Having done the Master Cleanse four times now, once with only Stanley Burroughs’s book (25 days), and three times after reading Peter Glickman’s expansion of Burroughs’s work (10 days each), I have to say that it’s much easier to do the Master Cleanse (MC) when you have both.
While Burroughs’s book contains everything needed to successfully follow and complete the MC, it’s a little erudite and pedantic for most readers. Glickman takes Burroughs’s principles and puts them in a much more reader-friendly form, making the information a little more accessible to 21st century readers.

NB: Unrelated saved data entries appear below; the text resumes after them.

Lemma split_join keys :
  keys ≠ [] → Forall (λ key, dotless key = true) keys →
  split_dots (join_dots keys) "" = keys.
Proof.
  induction keys as [|key keys IH]; [done|]. intros _ Hall.
  apply Forall_cons in Hall as [Hkey Hall].
  destruct keys as [|key' keys].
  - change (join_dots [key]) with key.
    rewrite <- (append_empty key) at 1.
    by rewrite split_dotless.
  - change (join_dots (key :: key' :: keys))
      with (key +:+ "." +:+ join_dots (key' :: keys)).
    rewrite split_dotless by done.
    change ("." +:+ join_dots (key' :: keys)) with (String "." (join_dots (key' :: keys))).
    simpl split_dots. change ("" +:+ key) with key. f_equal. by apply IH.
Qed.

Lemma walk_descend keys value fallback :
  walk keys value fallback = default fallback (descend keys value).
Proof.
  revert value. induction keys as [|key keys IH]; intros value; [done|].
  cbn [walk descend].
  destruct value as [| |b|n| |s|fields|r]; try done.
  - by destruct b.
  - cbn [truthy is_object]. by rewrite andb_false_r.
  - cbn [truthy is_object]. by rewrite andb_false_r.
  - cbn [truthy is_object andb has get].
    destruct (lookup_field key fields) as [v|] eqn:Hv.
    + rewrite bool_decide_eq_true_2 by done. apply IH.
    + rewrite bool_decide_eq_false_2; [done|]. by intros [? ?].
Qed.

(** X18. [getConfig] with a dotted path follows the keys through the nested
    plain objects of a loaded configuration, for keys that are not among
    the names every object inherits ([constructor], [toString] and the
    like).  The value stored at the end is returned as it is, also when it
    is [false], [0], the empty string or [null]; the fallback is returned
    exactly when a key is missing among the keys of its object or a value
    on the way is not an object. *)
Theorem getConfig_follows_the_keys
    (extensionConfig : jsval) (keys : list string) (fallback : jsval) :
  truthy extensionConfig = true →
  keys ≠ [] →
  Forall (λ key, dotless key = true) keys →
  Forall (λ key, own_key key = true) keys →
  getConfig extensionConfig (join_dots keys) fallback
  = default fallback (descend keys extensionConfig).
Proof.
  intros Hcfg Hkeys Hall _. unfold getConfig. rewrite Hcfg. simpl.
  by rewrite split_join, walk_descend.
Qed.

Having read other critiques, I want to say that yes, this is a book created from a blog, and yes, it could probably have used more extensive editing. However, I don’t think that those considerations necessarily damage the book’s message overall. For one thing, not everyone has access to the internet, and not everyone can access the internet whenever they want to, so creating a book from information available online is not necessarily an exercise in futility. The publication of the message board topics makes the information available to everyone, at any time. And the minimalist editing allows the varying answers from the message boards to retain their authenticity. Had Glickman edited more stringently, the book would be too sanitized; it would lose the touch of the hundreds of people who participated.
My recommendation? Get both Burroughs’s book and Glickman’s, and keep them handy. The MC is a great way to get your health on track. The weight-loss is a side-benefit. Burroughs will give you the basic science behind the MC, and Glickman will give you the personalized tools to successfully complete a 10-, 20- or 40-day overhaul of your eating habits.